Había una vez en Hollywood una estrella cuya placa en el Paseo de la Fama era toda una atracción turística. Ahora, sin embargo, Elisabeth Sparkle (Demi Moore) conduce un programa de tele de fitness tipo años noventa. Hasta que su odioso y sexista jefe, Harvey (Dennis Quaid) —seguro que el nombre no tiene ningún significado real o simbólico, en absoluto, decide reemplazarla por una modelo más joven y más sexy. En la ciudad de los Ángeles, una mujer hermosa en sus veinte tiene el mundo a sus pies. En sus cincuenta, es invisible.
La sustancia, de Coralie Fargeat, da por sentada esta dolorosa estación en el ciclo vital de las celebridades, pero el blanco de su brillante sátira de horror no es solo el sistema que premia a la juventud y la belleza por sobre todo, sino también los jugadores dispuestos a cualquier cosa para permanecer en él. Sparkle se desliza hacia el duro fondo de su carrera cuando alguien de pronto le pasa un número de teléfono, un pendrive y una nota que dice “Esto me cambió la vida”. “Esto” es un programa de rejuvenecimiento conocido solo como La sustancia, que promete renovarte completamente. Desesperada, Sparkle se anota, pero lo que no sabe es que La sustancia literalmente producirá una nueva versión de ella, una versión veinteañera (Margaret Qualley), que emergerá completamente formada, de la espalda de la Elisabeth 1.0.
La directora francesa, cuya película anterior, Revenge (2017), combinó el thriller de venganza feminista con el discurso de clase, tiene la habilidad de tomar elementos familiares y amigables para darlos vuelta y jugar con la toxicidad del mundo real. No es de extrañar que la impresionante Elisabeth 2.0, que se ha autoapodado Sue, convierta a cada hombre que se le cruza en ese lobo de la lengua afuera de los dibujitos animados de Tex Avery (la película adopta la mirada masculina embobada hasta el punto de que cada plano de las curvas de Qualley te hace sentir cómplice de su comportamiento depredador). Tampoco es precisamente un shock cuando Sue aprovecha a pleno cada oportunidad que puede sacarle a la Sparkle original. Nunca subestimes cómo se altera el equilibrio de poder cuando entran en juego los bajos instintos de un montón de tipos tontos y calentones.

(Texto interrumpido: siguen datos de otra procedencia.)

(** * Theorem2PDF: the pagination engine of [public/pdf-generator.js]

    A shallow embedding of [LatexPDFGenerator]: the page slicer
    [_computePageSlices], the assembler [_buildPdfFromSlices] and the
    driver [generatePDF], with the properties of the pagination that the
    specification states.

    Numbers.  Canvas pixels are produced by [Math.round] and [Math.floor]
    and are integers: they are modelled in [Z].  Lengths in points are
    JavaScript doubles.  A finite double is a rational number, and it is
    carried here as that number, in [Q]; the arithmetic of the geometry
    ([-], [*], [/] on lengths in points) rounds every result to the
    nearest double, ties to even, as IEEE 754 does ([round64]).  The
    exponent range of doubles is not modelled: results below 2^-1022 or
    above 2^1024 in magnitude, and the [Infinity] or [NaN] of a quotient
    by zero (0 in [Q]), are outside the model, and the theorems that
    depend on the value of [pxToPt] or of the capacity assume a canvas of
    positive width and a usable width other than zero.  DOM measurements
    and the raster scale, which only enter [Math.round], are read as
    exact rationals. *)

From Stdlib Require Import String ZArith QArith Qround Qabs Qpower Qreduction.
From Stdlib Require Import List Lia Lqa Bool.
From Stdlib Require DecimalString DecimalNat.
Import ListNotations.

#[local] Open Scope Z_scope.

(** * Data model *)

(** One entry of [cardRectsPx]: a card rectangle in canvas pixels. *)
Record Rect : Type := mkRect {
  topPx : Z;
  heightPx : Z
}.

(** [c.topPx + c.heightPx], the [cardBottomPx] of the source. *)
Definition cardBottomPx (c : Rect) : Z := topPx c + heightPx c.

(** One element of [slices]: the pixel range and the geometry it carries. *)
Record Slice : Type := mkSlice {
  yStartPx : Z;
  yEndPx : Z;
  usableWidthPt : Q;
  pxToPt : Q;
  margin : Q;
  usableHeightPt : Q
}.

(** The geometry every slice of one run carries
    ([usableWidthPt], [pxToPt], [margin], [usableHeightPt]). *)
Record Geometry : Type := mkGeometry {
  g_usableWidthPt : Q;
  g_pxToPt : Q;
  g_margin : Q;
  g_usableHeightPt : Q
}.

Definition slice_of (g : Geometry) (ys ye : Z) : Slice :=
  mkSlice ys ye (g_usableWidthPt g) (g_pxToPt g) (g_margin g)
          (g_usableHeightPt g).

Lo que sí resulta un shock es la manera alegre en que La sustancia toma esa gráfica escena del “nacimiento”, para alcanzar niveles cronenbergianos de incomodidad, y sigue duplicándose en el horror corporal a medida que todo se va a la banquina. Se establece desde bien temprano que, mientras que las dos Sparkles no comparten una conciencia, siguen siendo la misma persona. Además de la estricta adhesión a un plan que involucra bolsas de alimento intravenosa e inyecciones diarias de “estabilizador”, ambas Sparkles deben cambiar de lugar cada siete días. De no hacerlo, bueno… las cosas se pondrán feas. Y cuando Sue estira su turno más de la cuenta después de conducir su primer especial de Año Nuevo… vaya si se ponen feas.
Una vez que la película se convierte en un enfrentamiento entre las Sparkles, y Fargeat le da a su elenco un escenario adecuado para desbarrancar a gusto —si esta extraordinaria performance no dispara una gran reinvidicación de Demi Moore, es porque Dios no existe— esta vuelta de tuerca a El retrato de Dorian Gray se descontrola en grande. Ni siquiera ciertos baches lógicos (si la Sparkle mayor no puede compartir las indulgencias de la más joven, ¿qué gana con todo esto?) le restan emoción al espectáculo de estas dos mujeres rasgando estándares imposibles de belleza. La sustancia no terminará con la fijación social con la juventud ni curará el sexismo de Hollywood. Pero te recordará que, en la carrera contra tu propio pasado, siempre sos tu peor enemigo.